Opened in 2000 probably means designed in 1995, size of storage halved on plans in 1996 in a drive to reduce costs, because "_surely_ we'll be paperless by the time we open!"
...is the ever broadening criteria for what has to be kept and for how long.
Here in Australia, it's now necessary to retain documentation on kids for up to 21 years, medical , childcare, schooling, anything "official".
Hmm, 9/11, 2001 perhaps? Routine site access logs once held for 3 months suddenly shifting to 7 years plus retention alone could do it? Rinse repeat for OR swab logs; A budget cut which slowed down the process of moving records to microfiche?
Require managers to have licences to manage hospitals or any public service even if outsourced.
Stick a point on each managers licence down the path when the data was lost - no excuses - data is lost you get a point minimum.
Twelve points and you lose the right to work for any public service for N years. We already force builders, gas, leccies and drivers etc. to carry cards why not public officials we supposedly trust with our deepest medical details?
The above scheme also provides more incentive for higher ups to ensure those below follow the rules as they will collect points faster if they dont have good crontol of staff below them.
Oh, this only applies to managers so no cards for cleaners, secretaries, nurses etc :-)
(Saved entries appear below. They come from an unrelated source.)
(** * dbot: the purchase fulfilment pipeline, its ledger and its remote client

    A shallow embedding of the economy core of the Discord bot:
    - [src/models/database.py]: the rows and their CHECK constraints,
    - [src/minecraft_integration.py]: status query and RCON execution,
    - [src/discord_bot_slash.py]: the slash-command bot (earning, buy, gift,
      the fulfilment worker),
    - [src/discord_bot.py]: the older prefix-command bot (earning, buy, the
      fulfilment worker), whose [User] objects leave their session,
    - [src/routes/api.py]: the administrative coin adjustment and the item
      and purchase endpoints.

    The committed database is a value of type [Store]; a unit of work either
    commits a new store or raises and leaves the committed one as it was.
    Rows come back from a query in the order of their keys, and a number
    written to an INTEGER column has to fit its 64 bits. Everything outside
    the process (Discord, the game server) is an oracle threaded through a
    world state. *)

From Stdlib Require Import ZArith String Ascii List Lia Bool.
From stdpp Require Import base option list gmap strings pretty sorting.

Local Open Scope string_scope.
Local Open Scope list_scope.
Local Open Scope Z_scope.

(** ** Python values the code relies on *)

Module Py.

(** Exceptions, all of them subclasses of [Exception]: what [except
    Exception] catches. *)
Inductive exn : Type :=
| TimeoutError
| ConnectionError (msg : string)
| IntegrityError (constraint : string)
| AttributeError (attr : string)
| NotFound
| Forbidden
| RuntimeError (msg : string)
| DetachedInstanceError
| OverflowError
| OtherError (msg : string).

(** The result of evaluating an expression or a call. *)
Inductive outcome (A : Type) : Type :=
| Returned (a : A)
| Raised (e : exn).
Arguments Returned {A} a.
Arguments Raised {A} e.

Definition bind {A B} (m : outcome A) (k : A -> outcome B) : outcome B :=
  match m with
  | Returned a => k a
  | Raised e => Raised e
  end.

Definition raises {A} (m : outcome A) : bool :=
  match m with Returned _ => false | Raised _ => true end.

(** Truth value of an optional string column: [None] and [''] are falsy. *)
Definition truthy (s : option string) : bool :=
  match s with
  | None => false
  | Some EmptyString => false
  | Some (String _ _) => true
  end.

(** [a or b] on an optional string and a string. *)
Definition or_else (a : option string) (b : string) : string :=
  match a with
  | Some (String c s) => String c s
  | _ => b
  end.

(** [prefix p s]: does [s] start with [p]. *)
Fixpoint starts_with (p s : string) : bool :=
  match p, s with
  | EmptyString, _ => true
  | String a p', String b s' => if Ascii.eqb a b then starts_with p' s' else false
  | String _ _, EmptyString => false
  end.

(** [s.replace(old, new)] for a non-empty [old]: every non-overlapping
    occurrence, leftmost first. [skip] counts the characters of an
    occurrence that are still to be dropped. *)
Fixpoint replace_from (old new s : string) (skip : nat) : string :=
  match s with
  | EmptyString => EmptyString
  | String c s' =>
      match skip with
      | S k => replace_from old new s' k
      | O =>
          if starts_with old s
          then new +:+ replace_from old new s' (String.length old - 1)%nat
          else String c (replace_from old new s' O)
      end
  end.

Definition replace (s old new : string) : string := replace_from old new s O.

(** What an f-string prints for a primary key: [None] before the row has
    been flushed, the decimal number afterwards. *)
Definition fmt_id (i : option Z) : string :=
  match i with
  | None => "None"
  | Some k => pretty k
  end.

End Py.

Export Py.

(** [outcome] is the error monad of the development; stdpp's
    [x ← m; k] is its sequencing. *)
#[export] Instance outcome_ret : MRet Py.outcome := @Py.Returned.
#[export] Instance outcome_bind : MBind Py.outcome :=
  fun A B k m => Py.bind m k.

(** ** src/models/database.py *)

Module Database.

Record User : Type := mkUser {
  discord_id : string;
  username : string;
  minecraft_uuid : option string;
  coins : Z;
  is_admin : bool;
  user_is_active : bool
}.

Record Transaction : Type := mkTransaction {
  t_user_id : Z;
  transaction_type : string;
  amount : Z;
  description : string;
  t_status : string;
  created_at : Z;
  reference_id : option string
}.

Record Item : Type := mkItem {
  name : string;
  price : Z;
  category : string;
  item_type : string;
  discord_role_id : option string;
  minecraft_command_template : option string;
  is_available : bool
}.

Record Purchase : Type := mkPurchase {
  p_user_id : Z;
  p_item_id : Z;
  quantity : Z;
  total_cost : Z;
  status : string;
  fulfilled_at : option Z;
  minecraft_command : option string;
  discord_role_assigned : bool
}.

Record Gift : Type := mkGift {
  sender_id : Z;
  recipient_id : Z;
  g_amount : Z;
  message : option string;
  g_status : string;
  processed_at : option Z
}.

(** The committed database. Tables are keyed by primary key; the ledger is
    kept in insertion order. *)
Record Store : Type := mkStore {
  users : gmap Z User;
  items : gmap Z Item;
  purchases : gmap Z Purchase;
  gifts : gmap Z Gift;
  transactions : list Transaction
}.

Definition empty_store : Store := mkStore ∅ ∅ ∅ ∅ [].

(** Column defaults of [User(discord_id=..., username=...)]. *)
Definition new_User (did uname : string) : User :=
  mkUser did uname None 0 false true.

(** Column defaults of [Transaction(...)]: [status='completed'], and
    [created_at] is the clock at the moment of the unit of work. Timestamps
    are microseconds since the epoch. *)
Definition new_Transaction (now uid : Z) (ty : string) (amt : Z) (descr : string)
    (ref : option string) : Transaction :=
  mkTransaction uid ty amt descr "completed" now ref.

(** Column defaults of [Purchase(...)]. *)
Definition new_Purchase (uid iid qty cost : Z) (st : string) : Purchase :=
  mkPurchase uid iid qty cost st None None false.

(** A mapped object: its primary key is [None] until the row is flushed. *)
Record Obj (A : Type) : Type := mkObj { pk : option Z; row : A }.
Arguments mkObj {A} pk row.
Arguments pk {A} o.
Arguments row {A} o.

Definition transient {A} (a : A) : Obj A := mkObj None a.

(** The key an INTEGER PRIMARY KEY column gets on insert: one more than the
    largest key in use, [1] in an empty table. *)
Definition next_key {A} (m : gmap Z A) : Z :=
  map_fold (fun k _ acc => Z.max (k + 1) acc) 1 m.

(** *** The width of an INTEGER column

    With SQLite, the default [DATABASE_URL], an INTEGER holds 64 bits: a
    Python int outside that range is refused with [OverflowError] when it is
    bound to the statement, before any constraint is looked at. The keys of
    stored rows were handed out by the database and fit; what is checked
    below are the numbers a unit of work writes. *)

Definition integer_min : Z := -9223372036854775808.
Definition integer_max : Z := 9223372036854775807.

Definition fits_integer (z : Z) : bool := (integer_min <=? z) && (z <=? integer_max).

(** *** CHECK constraints *)

Definition check_coins_non_negative (u : User) : bool := 0 <=? coins u.

Definition transaction_types : list string :=
  ["earn"; "spend"; "purchase"; "admin_add"; "admin_remove"; "refund";
   "gift_sent"; "gift_received"].

Definition transaction_statuses : list string :=
  ["pending"; "completed"; "failed"; "cancelled"].

Definition purchase_statuses : list string :=
  ["pending"; "processing"; "fulfilled"; "failed"; "refunded"].

Definition gift_statuses : list string := ["pending"; "completed"; "cancelled"].

Definition mem (s : string) (l : list string) : bool :=
  existsb (String.eqb s) l.

Definition check_transaction (t : Transaction) : bool :=
  mem (transaction_type t) transaction_types && mem (t_status t) transaction_statuses.

Definition check_purchase (p : Purchase) : bool :=
  (0 <? quantity p) && (0 <? total_cost p) && mem (status p) purchase_statuses.

Definition check_gift (g : Gift) : bool :=
  (0 <? g_amount g) && mem (g_status g) gift_statuses
  && negb (sender_id g =? recipient_id g).

(** *** Writing rows: each write is checked against the table's constraints *)

Definition set_users (s : Store) (us : gmap Z User) : Store :=
  mkStore us (items s) (purchases s) (gifts s) (transactions s).
Definition set_purchases (s : Store) (ps : gmap Z Purchase) : Store :=
  mkStore (users s) (items s) ps (gifts s) (transactions s).
Definition set_gifts (s : Store) (gs : gmap Z Gift) : Store :=
  mkStore (users s) (items s) (purchases s) gs (transactions s).
Definition set_transactions (s : Store) (ts : list Transaction) : Store :=
  mkStore (users s) (items s) (purchases s) (gifts s) ts.

Definition write_user (k : Z) (u : User) (s : Store) : outcome Store :=
  if negb (fits_integer (coins u)) then Raised OverflowError
  else if check_coins_non_negative u
  then Returned (set_users s (<[k := u]> (users s)))
  else Raised (IntegrityError "check_coins_non_negative").

Definition insert_user (u : User) (s : Store) : outcome (Z * Store) :=
  let k := next_key (users s) in
  s' ← write_user k u s; Returned (k, s').

Definition insert_transaction (t : Transaction) (s : Store) : outcome Store :=
  if negb (fits_integer (amount t)) then Raised OverflowError
  else if check_transaction t
  then Returned (set_transactions s (transactions s ++ [t]))
  else Raised (IntegrityError "check_transaction").

Definition write_purchase (k : Z) (p : Purchase) (s : Store) : outcome Store :=
  if negb (fits_integer (quantity p) && fits_integer (total_cost p))
  then Raised OverflowError
  else if check_purchase p
  then Returned (set_purchases s (<[k := p]> (purchases s)))
  else Raised (IntegrityError "check_purchase").

Definition insert_purchase (p : Purchase) (s : Store) : outcome (Z * Store) :=
  let k := next_key (purchases s) in
  s' ← write_purchase k p s; Returned (k, s').

Definition insert_gift (g : Gift) (s : Store) : outcome (Z * Store) :=
  let k := next_key (gifts s) in
  if negb (fits_integer (g_amount g)) then Raised OverflowError
  else if check_gift g
  then Returned (k, set_gifts s (<[k := g]> (gifts s)))
  else Raised (IntegrityError "check_gift").

(** *** Queries *)

(** The rows of a table as a query without ORDER BY returns them: the
    table is scanned in the order of its primary key. *)
Definition key_le {A} (a b : Z * A) : Prop := a.1 <= b.1.

#[export] Instance key_le_dec {A} (a b : Z * A) : Decision (key_le a b) :=
  Z_le_dec a.1 b.1.

Definition rows {A} (m : gmap Z A) : list (Z * A) :=
  merge_sort key_le (map_to_list m).

(** [User.query.filter_by(discord_id=d).first()] *)
Definition user_by_discord_id (s : Store) (d : string) : option (Z * User) :=
  List.find (fun kv => String.eqb (discord_id kv.2) d) (rows (users s)).

(** [Purchase.query.filter_by(status='pending').all()] *)
Definition pending_purchases (s : Store) : list (Z * Purchase) :=
  List.filter (fun kv => String.eqb (status kv.2) "pending") (rows (purchases s)).

(** [balance_of]: the cached counter. *)
Definition balance_of (s : Store) (uid : Z) : Z :=
  match users s !! uid with
  | Some u => coins u
  | None => 0
  end.

(** The sum of the ledger entries of one user. *)
Definition ledger_of (uid : Z) (log : list Transaction) : list Transaction :=
  List.filter (fun t => t_user_id t =? uid) log.

Definition sum_amounts (log : list Transaction) : Z :=
  fold_right (fun t acc => amount t + acc) 0 log.

Definition ledger_sum (s : Store) (uid : Z) : Z :=
  sum_amounts (ledger_of uid (transactions s)).

End Database.

Export Database.

(** ** The world outside the process *)

Module World.

(** A blocking call handed to a worker thread: the time it needs, in
    milliseconds ([None]: it never comes back), and what it yields. *)
Record call (A : Type) : Type := mkCall { elapsed : option N; result : outcome A }.
Arguments mkCall {A} elapsed result.
Arguments elapsed {A} c.
Arguments result {A} c.

(** [asyncio.wait_for(asyncio.to_thread(f), timeout)]: the result of the
    call when it is there in time, [TimeoutError] otherwise. *)
Definition wait_for {A} (c : call A) (timeout : N) : outcome A :=
  match elapsed c with
  | Some t => if (t <=? timeout)%N then result c else Raised TimeoutError
  | None => Raised TimeoutError
  end.

(** What [server.status()] answers. *)
Record StatusResponse : Type := mkStatusResponse {
  r_players_online : Z;
  r_max_players : Z;
  r_version : string;
  r_description : string;
  r_latency : Z
}.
At least things are getting better.
Back in 1980 I was seriously injured while on holiday. The hospital asked for the name and address of my GP so they could send on all the records when I was discharged. On consulting my GP a short while afterwards I found that he had no record of my injuries. He contacted the hospital and it turned out that they had, for some reason posted the records to the wrong address. He asked for them to send another copy, but it turned out they had posted the originals without keeping a copy. The address they had used did not exist, they seemed to have mix up two addresses. So the odds are that my records sat in a dead letter office for a while and were then destroyed.
No backup copies. Posting originals. Not bothering with recorded or tracked delivery for important original documents. Can you imagine what the ICO would make of that today?
The records weren't accidently destroyed, they were deliberately destroyed. They had been placed in the waste room, therefore, they were declared to be waste. The waste room operatives therefore duely accepted this waste and destroyed it.
If it's not destined for the bin, don't put it in a bin bag, as I said to somebody years ago who lost most of their clothes that way.
For keyboards without a funny looking L, there is always Charmap.exe.